Mike Fox, who represented Teramore on the planning committee, concluded: “Just a reminder, this is a land use decision… It’s the use that the Board is considering tonight and they’re considering whether or not it conforms to your plan, which is what we mean.” it does. We believe it is not within the purview of land use decisions to pick winners and losers.”

At the air pump at Moore’s General Store on Wednesday, a local resident said he didn’t see a need for more retail options: “We released one in Bannertown, why do we need one here? Where are they going to put it anyway?”

Add Betsy Davis to the list of those who say needs are met. “In Sheltontown, we have all the amenities we need in our current community stores, and if on a crazy day — that’s never happened — they didn’t have something, there are five Dollar Generals within a five-mile radius and two of those within.” by two, I think our bases are covered. We chose this area precisely because of the quiet rural setting and I hope it stays that way.”

Inside Moore’s, Tarren Wright was checking out as she picked up one of the bright yellow signs. “I think there are too many dollar generals. (Moore’s) is just so convenient and has gas, groceries, supplies, hardware, beer, jerky and fishing gear.”

Behind the counter, Russell Davis loves to hear customers appreciate Moore’s and that support for the fight against rezoning has drawn attention from outside the area. Some of the yellow signs, he said, had already appeared at Pilot Mountain.

“It’s not even just Dollar General, we don’t want anything else out here. I was born across the street from the property in question and moved back from Ohio. I came back here because of the quality of life. People come here to be close to the city but not quite in the city.”

Joe Davis has the house across from the construction site and said it would give “a headache that we were deliberately trying to avoid when we moved into our home 37 years ago.” He demanded that a rededication for commercial purposes be denied: “Please help us to protect our way of life in our community.”

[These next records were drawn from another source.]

(* ===== verification/Timeout.v ===== *)
(** * Timeout: braking when no command arrives (src/timeout.c) *)
From S2P Require Import Prelude Float32 McTypes Motor Flash Eeprom Utils World Transmit.
From S2P Require Import McInterface.

(** ** ChibiOS time (chvt.h): 32-bit ticks of 0.1 ms *)

Definition CH_CFG_ST_FREQUENCY : Z := 10000.
Definition MS2ST (msec : Z) : Z := u32 (u32 (u32 msec * CH_CFG_ST_FREQUENCY) + 999) / 1000.
Definition elapsed (now start : Z) : Z := u32 (now - start).

Section Timeout.
Context {D F : Type} `{Board D}.
Abbreviation M := (ST (world D F)).

Definition timeout_init : M unit :=
  tmo_set (fun _ => {| timeout_msec_v := 1000; last_update_time := 0;
                       timeout_brake_current_v := f0; has_timeout := false |}).

Definition timeout_configure (timeout : Z) (brake_current : f32) : M unit :=
  tmo_set (fun s => s <| timeout_msec_v := timeout |> <| timeout_brake_current_v := brake_current |>).

Definition timeout_reset : M unit :=
  now ← hw chVTGetSystemTime;
  tmo_set (fun s => s <| last_update_time := now |>).

Definition timeout_has_timeout : M bool := tmo has_timeout.
Definition timeout_get_timeout_msec : M Z := tmo timeout_msec_v.
Definition timeout_get_brake_current : M f32 := tmo timeout_brake_current_v.

(** One round of [timeout_thread], every 10 ms. *)
Definition timeout_thread_step : M unit :=
  msec ← tmo timeout_msec_v;
  last ← tmo last_update_time;
  now ← hw chVTGetSystemTime;
  if negb (msec =? 0) && (MS2ST msec <? elapsed now last) then
    mc_interface_unlock;;
    current ← tmo timeout_brake_current_v;
    mc_interface_set_brake_current current;;
    tmo_set (fun s => s <| has_timeout := true |>)
  else tmo_set (fun s => s <| has_timeout := false |>).
End Timeout.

The residences’ names may have changed, but the sense of community Melody White hasn’t shared with the board. She grew up going to Sheltontown Grocery, now Moore’s General Store. She appreciates the sense of community, “Conversations go ‘how was the game’ or ‘how’s your back?’ because neighbors know. Neighbors have skin in it.”

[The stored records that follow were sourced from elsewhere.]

(** app.c; the applications that are configured are outside the model. *)
Definition app_set_configuration (conf : app_configuration) : M unit :=
  st_modify (fun w => w <| appconf := conf |>);;
  emit (EvAppConfigured conf).

Definition app_get_configuration : M app_configuration := fun w => Some (appconf w, w).

Definition on_set_appconf (packet_id : Z) (data : list Z) : M unit :=
  conf ← parse (appconf_get data);
  conf_general_store_app_configuration conf;;
  app_set_configuration conf;;
  timeout_configure (timeout_msec conf) (timeout_brake_current conf);;
  send_reply (put8 packet_id).

Definition on_get_appconf (packet_id : Z) : M unit :=
  conf ← (if packet_id =? COMM_GET_APPCONF then app_get_configuration
          else mret conf_general_get_default_app_configuration);
  send_reply (put8 packet_id;; appconf_append conf).

(** ** Sampling and the terminal *)

Definition on_sample_print (data : list Z) : M unit :=
  '(at_start, sample_len, decimation) ←
    parse (at_start ← get_bool data; sample_len ← buffer_get_uint16 data;
           decimation ← get8 data; mret (at_start, sample_len, decimation));
  mc_interface_sample_print_data at_start sample_len decimation.

(** The string at the start of the memory, up to the first zero. *)
Fixpoint c_string (mem : list Z) : list Z :=
  match mem with [] => [] | b :: mem => if b =? 0 then [] else b :: c_string mem end.

(** [data[len] = 0]; returns the changed memory. *)
Definition on_terminal_cmd (data : list Z) (len : Z) : M (list Z) :=
  data ← lift_opt (arr_set len 0 data);
  emit (EvTerminal (c_string data));;
  mret data.

(** ** Detection *)

Definition on_detect_motor_param (data : list Z) : M unit :=
  '(current, min_rpm, low_duty) ←
    parse (current ← buffer_get_float32 data (f_of_int 1000);
           min_rpm ← buffer_get_float32 data (f_of_int 1000);
           low_duty ← buffer_get_float32 data (f_of_int 1000); mret (current, min_rpm, low_duty));
  cmd_set (fun s => s <| detect_current := current |> <| detect_min_rpm := min_rpm |>
                      <| detect_low_duty := low_duty |> <| detect_event := true |>).

(** A measurement of mcpwm_foc.c, which works on the interface's configuration. *)
Definition foc_measure {A} (m : mc_configuration -> D -> A * mc_configuration * D) : M A := fun w =>
  let '(a, c, d) := m (m_conf (w_mci w)) (w_hw w) in
  Some (a, w <| w_mci := (w_mci w) <| m_conf := c |> |> <| w_hw := d |>).

Definition on_detect_motor_r_l : M unit :=
  mcconf_old ← mc_interface_get_configuration;
  mc_interface_set_configuration (mcconf_old <| motor_type := MOTOR_TYPE_FOC |>);;
  '(res, r, l) ← foc_measure mcpwm_foc_measure_res_ind;
  mc_interface_set_configuration mcconf_old;;
  let r := if res : bool then r else f0 in
  let l := if res : bool then l else f0 in
  send_reply (put8 COMM_DETECT_MOTOR_R_L;;
              buffer_append_float32 r (f_of_int 1000000);;
              buffer_append_float32 l (f_of_int 1000)).

Definition on_detect_flux_linkage (data : list Z) : M unit :=
  '(current, min_rpm, duty, resistance) ←
    parse (current ← buffer_get_float32 data (f_of_int 1000);
           min_rpm ← buffer_get_float32 data (f_of_int 1000);
           duty ← buffer_get_float32 data (f_of_int 1000);
           resistance ← buffer_get_float32 data (f_of_int 1000000);
           mret (current, min_rpm, duty, resistance));
  res ← conf_general_measure_flux_linkage current duty min_rpm resistance;
  let linkage := match res with Some linkage => linkage | None => f0 end in
  send_reply (put8 COMM_DETECT_MOTOR_FLUX_LINKAGE;;
              buffer_append_float32 linkage (f_of_int 10000000)).

(** The configuration for the measurements with the FOC driver. *)
Definition foc_detection (c : mc_configuration) : mc_configuration :=
  c <| motor_type := MOTOR_TYPE_FOC |> <| foc_f_sw := f_of_int 10000 |>
    <| foc_current_kp := flit 1 100 |> <| foc_current_ki := f_of_int 10 |>.

Definition reply_encoder (offset ratio : f32) (inverted : bool) : M unit :=
  send_reply (put8 COMM_DETECT_ENCODER;;
              buffer_append_float32 offset (f_of_int 1000000);;
              buffer_append_float32 ratio (f_of_int 1000000);;
              put_bool inverted).

Definition on_detect_encoder (data : list Z) : M unit :=
  configured ← hw encoder_is_configured;
  if configured : bool then
    mcconf_old ← mc_interface_get_configuration;
    current ← parse (buffer_get_float32 data (f_of_int 1000));
    mc_interface_set_configuration (foc_detection mcconf_old);;
    '(offset, ratio, inverted) ← foc_measure (fun c => mcpwm_foc_encoder_detect c current false);
    mc_interface_set_configuration mcconf_old;;
    reply_encoder offset ratio inverted
  else reply_encoder (f_of_int 1001) f0 false.

(** [memset(send_buffer, v, n); ind += n] *)
Definition memset_start (v : Z) (n : nat) : ST wstate unit := fun '(buf, i) =>
  if decide (n <= length buf)%nat
  then Some (tt, (list_inserts 0 (replicate n v) buf, i + Z.of_nat n)) else None.

(** As in the source, without a hall port nothing is sent and the buffer is
    overwritten from its start. *)
Definition on_detect_hall_foc (data : list Z) : M unit :=
  mcconf_old ← mc_interface_get_configuration;
  if m_sensor_port_mode mcconf_old =? SENSOR_PORT_MODE_HALL then
    current ← parse (buffer_get_float32 data (f_of_int 1000));
    mc_interface_set_configuration (foc_detection mcconf_old);;
    '(res, hall_tab) ← foc_measure (fun c => mcpwm_foc_hall_detect c current);
    mc_interface_set_configuration mcconf_old;;
    send_reply (put8 COMM_DETECT_HALL_FOC;; put_bytes hall_tab;; put8 (if res : bool then 0 else 1))
  else
    buf ← cmd send_buffer;
    '(_, (buf', _)) ← lift_opt ((put8 COMM_DETECT_HALL_FOC;; memset_start 255 8;; put8 0) (buf, 0));
    cmd_set (fun s => s <| send_buffer := buf' |>).

(** ** Applications and CAN *)

Definition on_get_decoded_ppm : M unit :=
  servo ← hw (fun d => servodec_get_servo d 0);
  pulse ← hw (fun d => servodec_get_last_pulse_len d 0);
  send_reply (put8 COMM_GET_DECODED_PPM;;
              append_scaled servo (f_of_int 1000000);; append_scaled pulse (f_of_int 1000000)).

Definition on_get_decoded_adc : M unit :=
  level ← hw app_adc_get_decoded_level; voltage ← hw app_adc_get_voltage;
  level2 ← hw app_adc_get_decoded_level2; voltage2 ← hw app_adc_get_voltage2;
  send_reply (put8 COMM_GET_DECODED_ADC;;
              append_scaled level (f_of_int 1000000);; append_scaled voltage (f_of_int 1000000);;
              append_scaled level2 (f_of_int 1000000);; append_scaled voltage2 (f_of_int 1000000)).

Definition on_get_decoded_chuk : M unit :=
  v ← hw app_nunchuk_get_decoded_chuk;
  send_reply (put8 COMM_GET_DECODED_CHUK;; append_scaled v (f_of_int 1000000)).

Definition on_forward_can (data : list Z) (len : Z) : M unit :=
  id ← parse (get8 data);
  comm_can_send_buffer id (drop 1 data) (u32 (len - 1)) false.

(** [app_nunchuk_update_output] hands the data on and resets the timeout. *)
Definition app_nunchuk_update_output (c : chuck_data) : M unit := emit (EvChuck c);; timeout_reset.

Definition on_set_chuck_data (data : list Z) : M unit :=
  c ← parse (js_x ← get8 data; js_y ← get8 data; bt_c ← get_bool data; bt_z ← get_bool data;
             acc_x ← buffer_get_int16 data; acc_y ← buffer_get_int16 data;
             acc_z ← buffer_get_int16 data;
             mret (mk_chuck_data js_x js_y acc_x acc_y acc_z bt_c bt_z));
  app_nunchuk_update_output c.

Definition on_custom_app_data (data : list Z) (len : Z) : M unit :=
  f ← cmd appdata_func;
  match f with
  | None => mret tt
  | Some h => bs ← lift_opt (mem_read data 0 len); emit (EvAppData h bs)
  end.

(** ** The switch *)

Definition dispatch (packet_id : Z) (data : list Z) (len : Z) : M unit :=
  if packet_id =? COMM_FW_VERSION then on_fw_version
  else if packet_id =? COMM_JUMP_TO_BOOTLOADER then flash_helper_jump_to_bootloader
  else if packet_id =? COMM_ERASE_NEW_APP then on_erase_new_app data
  else if packet_id =? COMM_WRITE_NEW_APP_DATA then on_write_new_app_data data len
  else if packet_id =? COMM_GET_VALUES then on_get_values
  else if packet_id =? COMM_SET_DUTY then on_set_duty data
  else if packet_id =? COMM_SET_CURRENT then on_set_current data
  else if packet_id =? COMM_SET_CURRENT_BRAKE then on_set_current_brake data
  else if packet_id =? COMM_SET_RPM then on_set_rpm data
  else if packet_id =? COMM_SET_POS then on_set_pos data
  else if packet_id =? COMM_SET_DETECT then on_set_detect data
  else if packet_id =? COMM_SET_SERVO_POS then mret tt
  else if packet_id =? COMM_SET_MCCONF then on_set_mcconf packet_id data
  else if (packet_id =? COMM_GET_MCCONF) || (packet_id =? COMM_GET_MCCONF_DEFAULT)
       then on_get_mcconf packet_id
  else if packet_id =? COMM_SET_APPCONF then on_set_appconf packet_id data
  else if (packet_id =? COMM_GET_APPCONF) || (packet_id =? COMM_GET_APPCONF_DEFAULT)
       then on_get_appconf packet_id
  else if packet_id =? COMM_SAMPLE_PRINT then on_sample_print data
  else if packet_id =? COMM_DETECT_MOTOR_PARAM then on_detect_motor_param data
  else if packet_id =? COMM_DETECT_MOTOR_R_L then on_detect_motor_r_l
  else if packet_id =? COMM_DETECT_MOTOR_FLUX_LINKAGE then on_detect_flux_linkage data
  else if packet_id =? COMM_DETECT_ENCODER then on_detect_encoder data
  else if packet_id =? COMM_DETECT_HALL_FOC then on_detect_hall_foc data
  else if packet_id =? COMM_REBOOT then emit EvReboot
  else if packet_id =? COMM_ALIVE then timeout_reset
  else if packet_id =? COMM_GET_DECODED_PPM then on_get_decoded_ppm
  else if packet_id =? COMM_GET_DECODED_ADC then on_get_decoded_adc
  else if packet_id =? COMM_GET_DECODED_CHUK then on_get_decoded_chuk
  else if packet_id =? COMM_FORWARD_CAN then on_forward_can data len
  else if packet_id =? COMM_SET_CHUCK_DATA then on_set_chuck_data data
  else if packet_id =? COMM_CUSTOM_APP_DATA then on_custom_app_data data len
  else mret tt.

She was a real estate agent in Mount Airy and shared how she helped a couple relocate to North Carolina after an exhaustive search. They chose this area for the very reasons the Sheltontown Group opposes the rezoning: the peace and quiet of a rural community coupled with its natural beauty.

One argument the opposition used had to do with the North Carolina Scenic Byway, which runs along Westfield Road. In fact, Mary Rush told the board that the Hanging Rock section of the back road began just a stone’s throw from the Sheltontown Church of the Brethren. It should be noted that the bike path also runs along this route, and the bike path and byway were naturally intended to attract tourists. The board has been told that tourists come here for green spaces, not Dollar General.

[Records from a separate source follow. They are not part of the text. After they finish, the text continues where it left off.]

(* ===== verification/TimeoutTheorems.v ===== *)
(** * TimeoutTheorems: the command timeout (src/timeout.c and its users) *)
From S2P Require Import Prelude Float32 McTypes Motor Flash Eeprom Utils World Transmit.
From S2P Require Import McInterface McInterfaceSpec Timeout ConfGeneral Keeps BoardSim.

(** The two settings of the timeout. *)
Definition timeout_conf {D F} (w : world D F) : Z * f32 :=
  (timeout_msec_v (w_tmo w), timeout_brake_current_v (w_tmo w)).

#[export] Instance timeout_conf_outside {D F} : Outside (@timeout_conf D F).
Proof. by split. Qed.

Section Timeout.
Context {D F : Type} `{Board D}.
Abbreviation W := (world D F).

(** More ticks than the timeout have passed since the last reset. *)
Definition expired (w : W) : bool :=
  negb (timeout_msec_v (w_tmo w) =? 0) &&
  (MS2ST (timeout_msec_v (w_tmo w)) <?
     elapsed (chVTGetSystemTime (w_hw w)) (last_update_time (w_tmo w))).

Definition set_has_timeout (b : bool) (w : W) : W := w <| w_tmo := (w_tmo w) <| has_timeout := b |> |>.

(** Up to 429496 ms the conversion to ticks of 0.1 ms is exact. *)
Lemma MS2ST_exact msec : 0 <= msec <= 429496 -> MS2ST msec = 10 * msec.
Proof.
  intros Hm. unfold MS2ST, CH_CFG_ST_FREQUENCY.
  rewrite (u32_id msec), (u32_id (msec * 10000)), u32_id by (unfold is_u32; lia).
  Z.to_euclidean_division_equations. lia.
Qed.

Lemma timeout_step_run (w : W) :
  motor_state w <> MC_STATE_DETECTING -> 0 <= m_ignore_iterations (w_mci w) ->
  let w0 := with_mci (fun s => s <| m_lock_enabled := false |>) w in
  let brake := CmdBrake (timeout_brake_current_v (w_tmo w)) in
  timeout_thread_step w = Some (tt,
    if expired w then
      set_has_timeout true (if m_ignore_iterations (w_mci w) =? 0 then perform brake w0 else w0)
    else set_has_timeout false w).
Proof.
  intros Hst Hn w0 brake. unfold timeout_thread_step.
  do 3 (erewrite ST_bind_Some by reflexivity). fold (expired w).
  destruct (expired w); [|reflexivity].
  assert (Hunlock : mc_interface_unlock w = Some (tt, w0)) by reflexivity.
  rewrite (ST_bind_Some _ _ _ _ _ Hunlock). erewrite ST_bind_Some by reflexivity.
  pose proof (exec_spec brake w0 Hst Hn) as Hexec. cbn [mc_exec brake] in Hexec.
  rewrite (ST_bind_Some _ _ _ _ _ Hexec). unfold accepts.
  change (m_lock_enabled (w_mci w0)) with false. cbn [negb orb]. rewrite andb_true_r.
  change (m_ignore_iterations (w_mci w0)) with (m_ignore_iterations (w_mci w)).
  by destruct (m_ignore_iterations (w_mci w) =? 0).
Qed.

(** C39. With a timeout of up to 429496 ms and no detection running, a
    round of the timeout thread reports a timeout exactly when the timeout
    is not 0 and more time has passed since the last command. It then
    unlocks the interface and brakes with the configured current, unless a
    block after a fault is pending, when the brake command is refused;
    otherwise it leaves interface and motor alone. *)
Theorem timeout_stops_motor (w : W) :
  motor_state w <> MC_STATE_DETECTING -> 0 <= m_ignore_iterations (w_mci w) ->
  0 <= timeout_msec_v (w_tmo w) <= 429496 ->
  let waited := elapsed (chVTGetSystemTime (w_hw w)) (last_update_time (w_tmo w)) in
  let late := (0 <? timeout_msec_v (w_tmo w)) && (10 * timeout_msec_v (w_tmo w) <? waited) in
  exists w', timeout_thread_step w = Some (tt, w') /\ has_timeout (w_tmo w') = late /\
    (if late then
       m_lock_enabled (w_mci w') = false /\
       w_hw w' = if m_ignore_iterations (w_mci w) =? 0
                 then w_hw (drive (cmd_op (CmdBrake (timeout_brake_current_v (w_tmo w)))) w)
                 else w_hw w
     else w_mci w' = w_mci w /\ w_hw w' = w_hw w).
Proof.
  intros Hst Hn Hms waited late. eexists. split; [by apply timeout_step_run|].
  unfold expired. rewrite MS2ST_exact by lia. fold waited.
  assert (Hl : negb (timeout_msec_v (w_tmo w) =? 0) = (0 <? timeout_msec_v (w_tmo w))) by lia.
  rewrite Hl. fold late. clear Hl. destruct late; [|done]. unfold set_has_timeout.
  split; [by destruct (_ =? 0)|]. destruct (_ =? 0); [|done]. split.
  - cbv [setter eta world_eta]. cbn [w_mci]. by rewrite perform_mci.
  - cbv [setter eta world_eta]. cbn [w_hw]. rewrite perform_hw. unfold drive, with_mci.
    cbv [setter eta world_eta]. cbn [w_mci m_conf mci_state_eta]. by destruct (the_driver _).
Qed.

(** A timeout of 429497 ms is over after 0.4 ms: its conversion to
    ticks wraps around. *)
Theorem timeout_wraps (w : W) :
  motor_state w <> MC_STATE_DETECTING -> 0 <= m_ignore_iterations (w_mci w) ->
  timeout_msec_v (w_tmo w) = 429497 ->
  3 < elapsed (chVTGetSystemTime (w_hw w)) (last_update_time (w_tmo w)) ->
  exists w', timeout_thread_step w = Some (tt, w') /\ has_timeout (w_tmo w') = true.
Proof.
  intros Hst Hn Hms Hel. eexists. split; [by apply timeout_step_run|]. unfold expired.
  rewrite Hms. change (MS2ST 429497) with 3. rewrite (proj2 (Z.ltb_lt _ _) Hel).
  reflexivity.
Qed.
End Timeout.

(** ** Measuring the flux linkage *)

Section Flux.
Context {D F : Type} `{Board D} `{Sleep D F}.
Abbreviation W := (world D F).

(** Nobody reconfigures the timeout during the measurement. *)
Hypothesis sleep_keeps : forall n, keeps timeout_conf (chThdSleepMilliseconds (D := D) (F := F) n).

Lemma spin_up_keeps n duty : keeps timeout_conf (spin_up (D := D) (F := F) n duty).
Proof using sleep_keeps.
  induction n as [|n IH]; cbn [spin_up]; unfold mc_interface_get_duty_cycle_now; keeps_auto.
Qed.

Lemma flux_samples_keeps n v rpm i samples :
  keeps timeout_conf (flux_samples (D := D) (F := F) n v rpm i samples).
Proof using sleep_keeps.
  revert v rpm i samples. induction n as [|n IH]; intros v rpm i samples; cbn [flux_samples];
    unfold mc_interface_get_duty_cycle_now, mc_interface_get_rpm, mc_interface_get_tot_current;
    keeps_auto.
Qed.

(** A measurement of the flux linkage that fails restores the timeout
    settings; one that succeeds leaves the timeout at 60 seconds without
    brake current. *)
Theorem flux_linkage_timeout current duty min_erpm res r (w w' : W) :
  conf_general_measure_flux_linkage current duty min_erpm res w = Some (r, w') ->
  timeout_conf w' = match r with None => timeout_conf w | Some _ => (60000, f0) end.
Proof using sleep_keeps.
  unfold conf_general_measure_flux_linkage.
  intros (c & w1 & E1 & Hrun)%bind_inv. apply (keeps_mci timeout_conf) in E1.
  apply bind_inv in Hrun as ([] & w2 & E2 & Hrun). apply (keeps_set_configuration timeout_conf) in E2.
  apply bind_inv in Hrun as ([] & w3 & E3 & Hrun). apply sleep_keeps in E3.
  apply bind_inv in Hrun as (tout & w4 & E4 & Hrun). injection E4 as <- <-.
  apply bind_inv in Hrun as (tout_c & w5 & E5 & Hrun). injection E5 as <- <-.
  apply bind_inv in Hrun as ([] & w6 & E6 & Hrun).
  assert (Hc6 : timeout_conf w6 = (60000, f0)) by (by injection E6 as <-). clear E6.
  apply bind_inv in Hrun as ([] & w7 & E7 & Hrun). apply (keeps_mci_set timeout_conf) in E7.
  apply bind_inv in Hrun as ([] & w8 & E8 & Hrun). apply (keeps_mci_set timeout_conf) in E8.
  apply bind_inv in Hrun as ([] & w9 & E9 & Hrun). apply (keeps_set_current timeout_conf) in E9.
  apply bind_inv in Hrun as (reached & w10 & E10 & Hrun). apply spin_up_keeps in E10.
  destruct reached; cbn [negb] in Hrun.
  - apply bind_inv in Hrun as ([] & w11 & E11 & Hrun). apply (keeps_mci_set timeout_conf) in E11.
    apply bind_inv in Hrun as ([] & w12 & E12 & Hrun). apply (keeps_set_duty timeout_conf) in E12.
    apply bind_inv in Hrun as ([[[v rpm] i] samples] & w13 & E13 & Hrun).
    apply flux_samples_keeps in E13.
    apply bind_inv in Hrun as ([] & w14 & E14 & Hrun).
    apply (keeps_set_configuration timeout_conf) in E14.
    apply bind_inv in Hrun as ([] & w15 & E15 & Hrun). apply (keeps_mci_set timeout_conf) in E15.
    apply bind_inv in Hrun as ([] & w16 & E16 & Hrun). apply (keeps_set_current timeout_conf) in E16.
    injection Hrun as <- <-. congruence.
  - apply bind_inv in Hrun as ([] & w11 & E11 & Hrun). apply (keeps_set_current timeout_conf) in E11.
    apply bind_inv in Hrun as ([] & w12 & E12 & Hrun).
    assert (Hc12 : timeout_conf w12 = timeout_conf w3) by (by injection E12 as <-). clear E12.
    apply bind_inv in Hrun as ([] & w13 & E13 & Hrun).
    apply (keeps_set_configuration timeout_conf) in E13.
    apply bind_inv in Hrun as ([] & w14 & E14 & Hrun). apply (keeps_mci_set timeout_conf) in E14.
    injection Hrun as <- <-. congruence.
Qed.
End Flux.

(** ** Witnesses *)

(** 20000 ticks after the last reset. *)
Definition late_world (msec : Z) : world sim flash_mem :=
  (sim_world MOTOR_TYPE_BLDC) <| w_tmo := mkTimeout msec (4294967296 - 20000) f1 false |>.

Lemma late_not_detecting msec : motor_state (late_world msec) <> MC_STATE_DETECTING.
Proof. discriminate. Qed.

Lemma timeout_stops_motor_witness :
  exists w', timeout_thread_step (late_world 1000) = Some (tt, w') /\
    has_timeout (w_tmo w') = true /\ sim_calls (w_hw w') = [(false, CBrake f1)].
Proof.
  destruct (timeout_stops_motor (late_world 1000) (late_not_detecting 1000) (Z.le_refl 0) ltac:(cbn; lia))
    as (w' & Hrun & Ht & _ & Hhw).
  exists w'. split; [exact Hrun|]. split; [exact Ht|]. rewrite Hhw. reflexivity.
Defined.

Lemma timeout_wraps_witness :
  exists w', timeout_thread_step (late_world 429497) = Some (tt, w') /\ has_timeout (w_tmo w') = true.
Proof.
  exact (timeout_wraps (late_world 429497) (late_not_detecting 429497) (Z.le_refl 0) eq_refl
    ltac:(reflexivity)).
Defined.

(** Time passes and nothing else happens. *)
#[export] Instance sim_sleep : Sleep sim flash_mem := fun _ => mret tt.

Lemma sim_sleep_keeps n : keeps timeout_conf (chThdSleepMilliseconds (D := sim) (F := flash_mem) n).
Proof. apply keeps_ret. Qed.

Lemma flux_succeeds :
  option_map fst (conf_general_measure_flux_linkage f1 f0 f1 f1 (sim_world MOTOR_TYPE_BLDC))
  = Some (Some S754_nan).
Proof. vm_compute. reflexivity. Qed.

Lemma flux_linkage_timeout_witness :
  exists r w', conf_general_measure_flux_linkage f1 f0 f1 f1 (sim_world MOTOR_TYPE_BLDC) = Some (r, w') /\
    timeout_conf w' = (60000, f0).
Proof.
  pose proof flux_succeeds as Hs.
  destruct (conf_general_measure_flux_linkage f1 f0 f1 f1 (sim_world MOTOR_TYPE_BLDC))
    as [[r w']|] eqn:E; [|discriminate Hs].
  injection Hs as ->. exists (Some S754_nan), w'. split; [reflexivity|].
  exact (flux_linkage_timeout sim_sleep_keeps f1 f0 f1 f1 (Some S754_nan) _ w' E).
Defined.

After the residents presented their case, the board took a moment to comment to the moderators before moving on to have Teramore’s motion to regroup. It passed the planning board to thunderous applause from the crowd.

The group is now preparing to address the Board of District Commissioners, which is meeting in Dobson at 6pm on Monday evening. Commissioners could choose to approve the land rezoning request at this point, although the planning committee said no.

There is precedent for Salisbury City Council members breaking with their city planning committee in May to approve a new Dollar General, despite strong local objections.

Heather Moore welcomed the group’s success at the planning board this week and hopes other communities will be watching. “Sheltontown has appeared. This is only the first victory as our fight continues next Monday in front of the district commissioners. Remember, this could happen in your neighborhood just as easily as it ‘trying’ to happen in ours.”